# Aim of the task:
Pick out every line in the data below that holds "simpl".

Stored data entries:
◆ ◆ ◆ ◆
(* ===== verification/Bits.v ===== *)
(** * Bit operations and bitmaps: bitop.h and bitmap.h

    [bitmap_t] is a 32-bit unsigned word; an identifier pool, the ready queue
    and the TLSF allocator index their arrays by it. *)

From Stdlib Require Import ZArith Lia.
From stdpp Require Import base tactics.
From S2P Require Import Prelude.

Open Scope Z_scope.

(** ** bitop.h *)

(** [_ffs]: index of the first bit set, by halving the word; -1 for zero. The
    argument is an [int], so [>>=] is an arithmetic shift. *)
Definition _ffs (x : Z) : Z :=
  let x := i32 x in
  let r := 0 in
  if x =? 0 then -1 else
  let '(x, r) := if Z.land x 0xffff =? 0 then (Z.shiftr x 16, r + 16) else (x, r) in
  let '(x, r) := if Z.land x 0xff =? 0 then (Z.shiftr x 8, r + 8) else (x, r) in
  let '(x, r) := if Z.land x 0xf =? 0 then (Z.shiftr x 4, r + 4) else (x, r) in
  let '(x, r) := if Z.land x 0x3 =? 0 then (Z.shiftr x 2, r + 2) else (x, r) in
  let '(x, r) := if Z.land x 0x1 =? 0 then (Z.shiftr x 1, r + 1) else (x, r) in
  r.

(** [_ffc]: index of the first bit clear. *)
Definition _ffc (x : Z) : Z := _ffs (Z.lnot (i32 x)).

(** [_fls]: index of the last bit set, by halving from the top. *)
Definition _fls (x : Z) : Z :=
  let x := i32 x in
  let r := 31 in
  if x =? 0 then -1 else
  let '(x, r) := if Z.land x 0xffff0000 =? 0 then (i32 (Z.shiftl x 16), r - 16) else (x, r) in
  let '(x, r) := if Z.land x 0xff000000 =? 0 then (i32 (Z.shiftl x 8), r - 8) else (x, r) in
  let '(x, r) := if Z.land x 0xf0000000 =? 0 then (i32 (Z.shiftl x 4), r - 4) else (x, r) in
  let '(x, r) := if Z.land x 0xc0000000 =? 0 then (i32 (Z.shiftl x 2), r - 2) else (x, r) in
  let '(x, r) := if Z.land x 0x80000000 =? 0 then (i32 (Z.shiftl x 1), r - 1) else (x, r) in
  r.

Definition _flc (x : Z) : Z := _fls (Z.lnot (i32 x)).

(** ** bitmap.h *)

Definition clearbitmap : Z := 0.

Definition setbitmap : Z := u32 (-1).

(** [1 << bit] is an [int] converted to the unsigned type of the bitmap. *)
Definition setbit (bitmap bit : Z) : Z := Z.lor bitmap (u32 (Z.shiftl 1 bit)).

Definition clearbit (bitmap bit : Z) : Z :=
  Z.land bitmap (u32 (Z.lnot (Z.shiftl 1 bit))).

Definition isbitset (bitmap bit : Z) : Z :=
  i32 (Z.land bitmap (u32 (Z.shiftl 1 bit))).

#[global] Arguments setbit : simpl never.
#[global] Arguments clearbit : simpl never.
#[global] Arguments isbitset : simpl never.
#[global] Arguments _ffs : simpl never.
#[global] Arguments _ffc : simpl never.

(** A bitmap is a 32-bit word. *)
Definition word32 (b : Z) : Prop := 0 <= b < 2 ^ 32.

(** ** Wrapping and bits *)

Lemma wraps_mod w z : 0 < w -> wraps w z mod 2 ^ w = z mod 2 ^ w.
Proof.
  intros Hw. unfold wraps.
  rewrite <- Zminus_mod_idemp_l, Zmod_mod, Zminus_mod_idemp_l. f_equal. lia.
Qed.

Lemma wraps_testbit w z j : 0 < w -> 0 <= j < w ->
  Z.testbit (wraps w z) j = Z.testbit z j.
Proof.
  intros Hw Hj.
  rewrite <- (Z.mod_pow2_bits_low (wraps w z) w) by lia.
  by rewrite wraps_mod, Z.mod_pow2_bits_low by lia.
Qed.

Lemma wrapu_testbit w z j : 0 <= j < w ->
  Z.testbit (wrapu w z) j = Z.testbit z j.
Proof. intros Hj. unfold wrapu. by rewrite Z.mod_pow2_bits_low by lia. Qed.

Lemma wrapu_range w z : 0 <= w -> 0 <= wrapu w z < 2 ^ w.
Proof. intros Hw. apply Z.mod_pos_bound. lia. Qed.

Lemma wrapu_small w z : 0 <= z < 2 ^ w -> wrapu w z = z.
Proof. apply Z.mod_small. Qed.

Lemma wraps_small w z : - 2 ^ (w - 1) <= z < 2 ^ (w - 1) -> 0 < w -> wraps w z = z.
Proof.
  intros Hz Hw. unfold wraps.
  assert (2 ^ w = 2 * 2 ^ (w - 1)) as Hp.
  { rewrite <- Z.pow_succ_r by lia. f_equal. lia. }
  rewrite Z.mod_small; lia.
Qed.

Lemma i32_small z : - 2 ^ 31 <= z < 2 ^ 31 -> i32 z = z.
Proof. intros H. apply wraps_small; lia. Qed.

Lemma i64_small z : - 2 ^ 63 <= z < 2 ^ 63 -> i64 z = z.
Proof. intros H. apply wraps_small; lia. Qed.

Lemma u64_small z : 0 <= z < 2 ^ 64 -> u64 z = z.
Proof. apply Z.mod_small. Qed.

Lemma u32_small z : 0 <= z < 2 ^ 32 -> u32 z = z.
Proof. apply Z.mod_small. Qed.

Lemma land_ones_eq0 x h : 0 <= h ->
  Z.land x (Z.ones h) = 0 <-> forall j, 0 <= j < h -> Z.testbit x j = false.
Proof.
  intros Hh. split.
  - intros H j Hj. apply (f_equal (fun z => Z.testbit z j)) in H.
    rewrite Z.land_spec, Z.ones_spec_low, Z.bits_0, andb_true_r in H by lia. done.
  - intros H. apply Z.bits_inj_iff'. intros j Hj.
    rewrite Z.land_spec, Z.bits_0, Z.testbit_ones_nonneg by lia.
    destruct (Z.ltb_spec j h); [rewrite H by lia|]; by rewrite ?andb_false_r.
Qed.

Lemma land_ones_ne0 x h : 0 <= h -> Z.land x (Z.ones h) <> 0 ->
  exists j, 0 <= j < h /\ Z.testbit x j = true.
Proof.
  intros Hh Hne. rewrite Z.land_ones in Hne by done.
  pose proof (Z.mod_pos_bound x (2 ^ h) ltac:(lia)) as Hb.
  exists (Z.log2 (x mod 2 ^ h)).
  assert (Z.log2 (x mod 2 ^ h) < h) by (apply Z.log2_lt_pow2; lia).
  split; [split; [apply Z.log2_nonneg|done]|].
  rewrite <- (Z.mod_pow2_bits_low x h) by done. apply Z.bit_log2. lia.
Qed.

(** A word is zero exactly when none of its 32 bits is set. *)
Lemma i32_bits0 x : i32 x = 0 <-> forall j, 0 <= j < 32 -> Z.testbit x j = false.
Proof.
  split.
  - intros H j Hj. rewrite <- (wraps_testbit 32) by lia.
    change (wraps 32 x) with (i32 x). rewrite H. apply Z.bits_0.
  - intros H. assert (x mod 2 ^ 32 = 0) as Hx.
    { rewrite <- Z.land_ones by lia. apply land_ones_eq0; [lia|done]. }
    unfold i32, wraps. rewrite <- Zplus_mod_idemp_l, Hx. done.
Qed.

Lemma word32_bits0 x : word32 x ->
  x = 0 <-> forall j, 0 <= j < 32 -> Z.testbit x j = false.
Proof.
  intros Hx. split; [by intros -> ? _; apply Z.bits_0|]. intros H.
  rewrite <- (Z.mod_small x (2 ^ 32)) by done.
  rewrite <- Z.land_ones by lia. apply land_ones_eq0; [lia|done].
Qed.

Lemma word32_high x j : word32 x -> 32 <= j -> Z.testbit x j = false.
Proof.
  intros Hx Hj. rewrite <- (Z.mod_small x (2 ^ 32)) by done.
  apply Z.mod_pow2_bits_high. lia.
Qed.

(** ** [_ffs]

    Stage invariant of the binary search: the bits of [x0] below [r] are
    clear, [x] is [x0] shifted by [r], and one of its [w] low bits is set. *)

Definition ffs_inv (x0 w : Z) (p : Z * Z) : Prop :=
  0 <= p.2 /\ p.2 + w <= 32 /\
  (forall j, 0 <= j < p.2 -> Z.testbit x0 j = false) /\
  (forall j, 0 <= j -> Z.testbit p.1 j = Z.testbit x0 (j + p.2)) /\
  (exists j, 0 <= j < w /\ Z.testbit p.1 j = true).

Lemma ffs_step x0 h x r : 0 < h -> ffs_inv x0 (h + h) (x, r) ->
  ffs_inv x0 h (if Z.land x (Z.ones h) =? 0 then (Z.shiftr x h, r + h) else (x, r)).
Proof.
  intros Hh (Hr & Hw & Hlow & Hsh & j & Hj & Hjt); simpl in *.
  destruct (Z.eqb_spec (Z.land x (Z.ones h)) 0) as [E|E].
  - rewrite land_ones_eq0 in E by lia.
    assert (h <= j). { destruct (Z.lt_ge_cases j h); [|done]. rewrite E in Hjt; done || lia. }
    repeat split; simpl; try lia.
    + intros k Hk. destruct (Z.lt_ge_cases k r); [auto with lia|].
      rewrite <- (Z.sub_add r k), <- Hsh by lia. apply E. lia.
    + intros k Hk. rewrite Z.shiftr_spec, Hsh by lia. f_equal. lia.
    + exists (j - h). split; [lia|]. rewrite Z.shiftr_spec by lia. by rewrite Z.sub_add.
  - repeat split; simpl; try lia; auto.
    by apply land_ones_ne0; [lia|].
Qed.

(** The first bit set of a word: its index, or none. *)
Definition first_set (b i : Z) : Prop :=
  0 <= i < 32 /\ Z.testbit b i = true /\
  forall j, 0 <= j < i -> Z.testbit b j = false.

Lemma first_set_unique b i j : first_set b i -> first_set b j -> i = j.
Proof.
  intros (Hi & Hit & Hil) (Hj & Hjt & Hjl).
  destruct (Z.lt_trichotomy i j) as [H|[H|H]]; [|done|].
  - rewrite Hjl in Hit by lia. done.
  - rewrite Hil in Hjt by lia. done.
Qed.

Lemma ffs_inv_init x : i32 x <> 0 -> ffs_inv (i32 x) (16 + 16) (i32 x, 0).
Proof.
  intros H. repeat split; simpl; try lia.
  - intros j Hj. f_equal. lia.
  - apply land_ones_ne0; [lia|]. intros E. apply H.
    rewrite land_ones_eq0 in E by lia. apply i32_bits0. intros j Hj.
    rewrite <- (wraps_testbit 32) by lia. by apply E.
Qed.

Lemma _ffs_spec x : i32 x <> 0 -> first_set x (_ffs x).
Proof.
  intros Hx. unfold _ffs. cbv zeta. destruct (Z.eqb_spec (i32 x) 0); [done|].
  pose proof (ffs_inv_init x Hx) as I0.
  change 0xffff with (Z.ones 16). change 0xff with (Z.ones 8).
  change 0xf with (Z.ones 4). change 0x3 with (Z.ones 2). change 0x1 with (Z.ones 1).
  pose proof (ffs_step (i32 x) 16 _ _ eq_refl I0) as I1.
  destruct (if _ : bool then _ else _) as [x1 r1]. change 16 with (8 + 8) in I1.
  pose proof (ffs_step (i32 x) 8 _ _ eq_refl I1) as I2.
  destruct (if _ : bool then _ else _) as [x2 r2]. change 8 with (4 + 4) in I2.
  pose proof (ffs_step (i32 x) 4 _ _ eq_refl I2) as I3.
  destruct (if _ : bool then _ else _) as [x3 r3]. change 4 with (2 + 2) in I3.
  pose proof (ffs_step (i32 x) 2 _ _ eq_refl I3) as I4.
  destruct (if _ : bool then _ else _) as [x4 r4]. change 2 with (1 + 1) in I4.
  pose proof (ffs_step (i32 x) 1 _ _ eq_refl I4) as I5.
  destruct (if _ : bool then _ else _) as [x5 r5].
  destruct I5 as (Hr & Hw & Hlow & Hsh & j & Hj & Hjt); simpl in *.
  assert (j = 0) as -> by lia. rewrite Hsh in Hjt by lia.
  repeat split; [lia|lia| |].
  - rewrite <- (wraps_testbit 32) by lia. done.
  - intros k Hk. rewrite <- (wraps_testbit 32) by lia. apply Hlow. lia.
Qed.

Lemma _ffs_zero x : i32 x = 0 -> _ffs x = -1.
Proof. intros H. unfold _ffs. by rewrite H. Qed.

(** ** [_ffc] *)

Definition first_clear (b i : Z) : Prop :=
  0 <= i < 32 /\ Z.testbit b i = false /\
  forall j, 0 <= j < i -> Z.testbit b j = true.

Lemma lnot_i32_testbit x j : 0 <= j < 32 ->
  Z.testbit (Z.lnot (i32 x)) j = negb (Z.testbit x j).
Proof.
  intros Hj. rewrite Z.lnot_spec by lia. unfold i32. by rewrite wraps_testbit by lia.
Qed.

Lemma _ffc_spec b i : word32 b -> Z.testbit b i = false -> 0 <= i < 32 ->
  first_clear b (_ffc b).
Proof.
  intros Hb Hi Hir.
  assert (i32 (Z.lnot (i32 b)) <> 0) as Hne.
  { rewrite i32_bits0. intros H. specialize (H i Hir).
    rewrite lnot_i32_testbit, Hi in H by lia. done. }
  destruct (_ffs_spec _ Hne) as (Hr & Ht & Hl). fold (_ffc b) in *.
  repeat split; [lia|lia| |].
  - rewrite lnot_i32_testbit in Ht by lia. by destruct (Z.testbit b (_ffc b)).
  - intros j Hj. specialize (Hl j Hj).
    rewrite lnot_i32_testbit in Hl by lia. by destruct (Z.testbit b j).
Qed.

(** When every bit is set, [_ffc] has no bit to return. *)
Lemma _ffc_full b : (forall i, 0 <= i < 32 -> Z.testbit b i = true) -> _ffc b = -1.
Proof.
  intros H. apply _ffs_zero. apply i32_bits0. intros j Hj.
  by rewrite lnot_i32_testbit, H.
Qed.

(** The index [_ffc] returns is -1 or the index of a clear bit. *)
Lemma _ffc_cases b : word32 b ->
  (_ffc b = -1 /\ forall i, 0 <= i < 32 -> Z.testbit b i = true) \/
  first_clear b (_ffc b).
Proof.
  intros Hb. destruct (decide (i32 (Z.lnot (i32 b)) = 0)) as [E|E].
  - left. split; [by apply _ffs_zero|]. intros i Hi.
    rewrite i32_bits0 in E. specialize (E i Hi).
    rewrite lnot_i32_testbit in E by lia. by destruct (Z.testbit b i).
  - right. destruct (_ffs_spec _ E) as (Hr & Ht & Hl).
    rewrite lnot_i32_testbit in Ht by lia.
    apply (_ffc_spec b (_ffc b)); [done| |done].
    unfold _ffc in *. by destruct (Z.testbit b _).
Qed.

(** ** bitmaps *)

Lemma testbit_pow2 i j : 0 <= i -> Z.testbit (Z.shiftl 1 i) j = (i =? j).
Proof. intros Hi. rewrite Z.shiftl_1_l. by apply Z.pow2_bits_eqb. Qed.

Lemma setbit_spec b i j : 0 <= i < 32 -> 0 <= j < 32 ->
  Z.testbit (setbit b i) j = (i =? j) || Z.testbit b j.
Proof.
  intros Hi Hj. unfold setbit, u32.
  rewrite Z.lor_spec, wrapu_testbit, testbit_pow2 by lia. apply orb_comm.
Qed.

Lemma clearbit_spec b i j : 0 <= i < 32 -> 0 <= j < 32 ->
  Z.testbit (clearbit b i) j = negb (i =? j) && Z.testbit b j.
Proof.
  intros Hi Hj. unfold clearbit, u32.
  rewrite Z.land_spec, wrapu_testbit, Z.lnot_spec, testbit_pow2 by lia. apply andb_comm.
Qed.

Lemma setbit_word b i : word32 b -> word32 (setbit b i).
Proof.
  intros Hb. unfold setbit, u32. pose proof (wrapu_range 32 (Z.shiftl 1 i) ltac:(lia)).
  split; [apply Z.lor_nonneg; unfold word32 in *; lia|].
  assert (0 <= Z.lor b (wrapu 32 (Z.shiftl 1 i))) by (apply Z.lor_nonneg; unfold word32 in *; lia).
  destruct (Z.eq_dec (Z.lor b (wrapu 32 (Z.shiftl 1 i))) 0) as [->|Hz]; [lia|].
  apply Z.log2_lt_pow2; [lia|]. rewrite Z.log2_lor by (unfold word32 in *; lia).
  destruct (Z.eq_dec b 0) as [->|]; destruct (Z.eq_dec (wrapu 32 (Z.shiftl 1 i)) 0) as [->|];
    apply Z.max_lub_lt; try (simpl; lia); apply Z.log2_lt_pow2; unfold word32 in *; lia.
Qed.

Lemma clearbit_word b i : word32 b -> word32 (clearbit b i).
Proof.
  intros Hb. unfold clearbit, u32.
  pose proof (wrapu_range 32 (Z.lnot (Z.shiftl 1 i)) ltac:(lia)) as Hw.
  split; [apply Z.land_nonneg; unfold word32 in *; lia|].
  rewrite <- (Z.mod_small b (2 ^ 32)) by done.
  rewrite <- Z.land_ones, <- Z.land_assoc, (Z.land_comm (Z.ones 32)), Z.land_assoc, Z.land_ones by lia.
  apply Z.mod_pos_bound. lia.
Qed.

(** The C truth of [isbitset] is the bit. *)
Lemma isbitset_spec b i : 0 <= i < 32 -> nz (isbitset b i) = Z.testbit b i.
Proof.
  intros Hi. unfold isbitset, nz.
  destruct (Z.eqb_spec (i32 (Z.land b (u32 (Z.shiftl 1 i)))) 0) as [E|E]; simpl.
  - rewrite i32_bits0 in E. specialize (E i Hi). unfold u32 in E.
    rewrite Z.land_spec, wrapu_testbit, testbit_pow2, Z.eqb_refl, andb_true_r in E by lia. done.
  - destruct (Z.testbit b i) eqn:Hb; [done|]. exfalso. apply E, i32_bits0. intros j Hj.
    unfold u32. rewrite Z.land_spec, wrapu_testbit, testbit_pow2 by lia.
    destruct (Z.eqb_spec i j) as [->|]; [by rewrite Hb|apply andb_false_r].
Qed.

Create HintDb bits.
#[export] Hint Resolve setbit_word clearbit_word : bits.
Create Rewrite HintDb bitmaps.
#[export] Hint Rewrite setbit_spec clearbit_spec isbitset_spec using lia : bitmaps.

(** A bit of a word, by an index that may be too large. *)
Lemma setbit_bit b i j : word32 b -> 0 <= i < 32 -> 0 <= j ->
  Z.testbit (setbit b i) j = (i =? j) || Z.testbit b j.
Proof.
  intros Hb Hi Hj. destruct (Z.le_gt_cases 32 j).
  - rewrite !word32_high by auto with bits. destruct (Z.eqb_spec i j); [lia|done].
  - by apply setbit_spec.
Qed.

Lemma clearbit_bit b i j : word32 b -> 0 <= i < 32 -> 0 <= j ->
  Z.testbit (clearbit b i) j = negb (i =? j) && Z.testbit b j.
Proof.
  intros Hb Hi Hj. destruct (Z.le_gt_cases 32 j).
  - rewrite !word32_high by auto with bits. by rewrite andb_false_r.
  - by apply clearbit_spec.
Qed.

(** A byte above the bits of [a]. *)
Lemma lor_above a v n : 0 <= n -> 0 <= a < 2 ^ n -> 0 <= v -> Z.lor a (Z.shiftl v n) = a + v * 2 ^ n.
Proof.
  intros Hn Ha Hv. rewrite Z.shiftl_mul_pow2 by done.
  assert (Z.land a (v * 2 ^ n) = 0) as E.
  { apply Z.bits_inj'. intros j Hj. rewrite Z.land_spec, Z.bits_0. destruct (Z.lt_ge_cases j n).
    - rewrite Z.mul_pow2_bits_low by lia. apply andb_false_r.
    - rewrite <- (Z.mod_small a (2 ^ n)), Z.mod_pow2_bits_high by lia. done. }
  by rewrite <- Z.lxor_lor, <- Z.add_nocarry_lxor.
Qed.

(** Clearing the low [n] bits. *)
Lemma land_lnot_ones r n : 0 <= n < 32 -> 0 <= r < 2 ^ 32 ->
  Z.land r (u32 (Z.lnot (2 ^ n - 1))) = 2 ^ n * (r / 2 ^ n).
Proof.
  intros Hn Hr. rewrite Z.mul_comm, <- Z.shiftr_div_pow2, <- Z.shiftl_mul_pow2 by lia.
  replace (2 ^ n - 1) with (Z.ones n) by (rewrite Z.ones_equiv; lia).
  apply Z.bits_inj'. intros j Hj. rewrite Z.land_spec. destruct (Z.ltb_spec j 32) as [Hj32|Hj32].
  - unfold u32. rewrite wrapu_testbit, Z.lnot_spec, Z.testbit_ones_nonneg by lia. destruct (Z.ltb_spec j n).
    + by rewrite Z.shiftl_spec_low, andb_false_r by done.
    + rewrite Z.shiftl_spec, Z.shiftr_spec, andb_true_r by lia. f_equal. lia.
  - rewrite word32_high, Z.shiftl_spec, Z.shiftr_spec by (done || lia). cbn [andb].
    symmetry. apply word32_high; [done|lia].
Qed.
◆ ◆ ◆ ◆
# Exercise response:
#[global] Arguments setbit : simpl never.
#[global] Arguments clearbit : simpl never.
#[global] Arguments isbitset : simpl never.
#[global] Arguments _ffs : simpl never.
#[global] Arguments _ffc : simpl never.
  intros Hh (Hr & Hw & Hlow & Hsh & j & Hj & Hjt); simpl in *.
    repeat split; simpl; try lia.
  - repeat split; simpl; try lia; auto.
  intros H. repeat split; simpl; try lia.
  destruct I5 as (Hr & Hw & Hlow & Hsh & j & Hj & Hjt); simpl in *.
    apply Z.max_lub_lt; try (simpl; lia); apply Z.log2_lt_pow2; unfold word32 in *; lia.
  destruct (Z.eqb_spec (i32 (Z.land b (u32 (Z.shiftl 1 i)))) 0) as [E|E]; simpl.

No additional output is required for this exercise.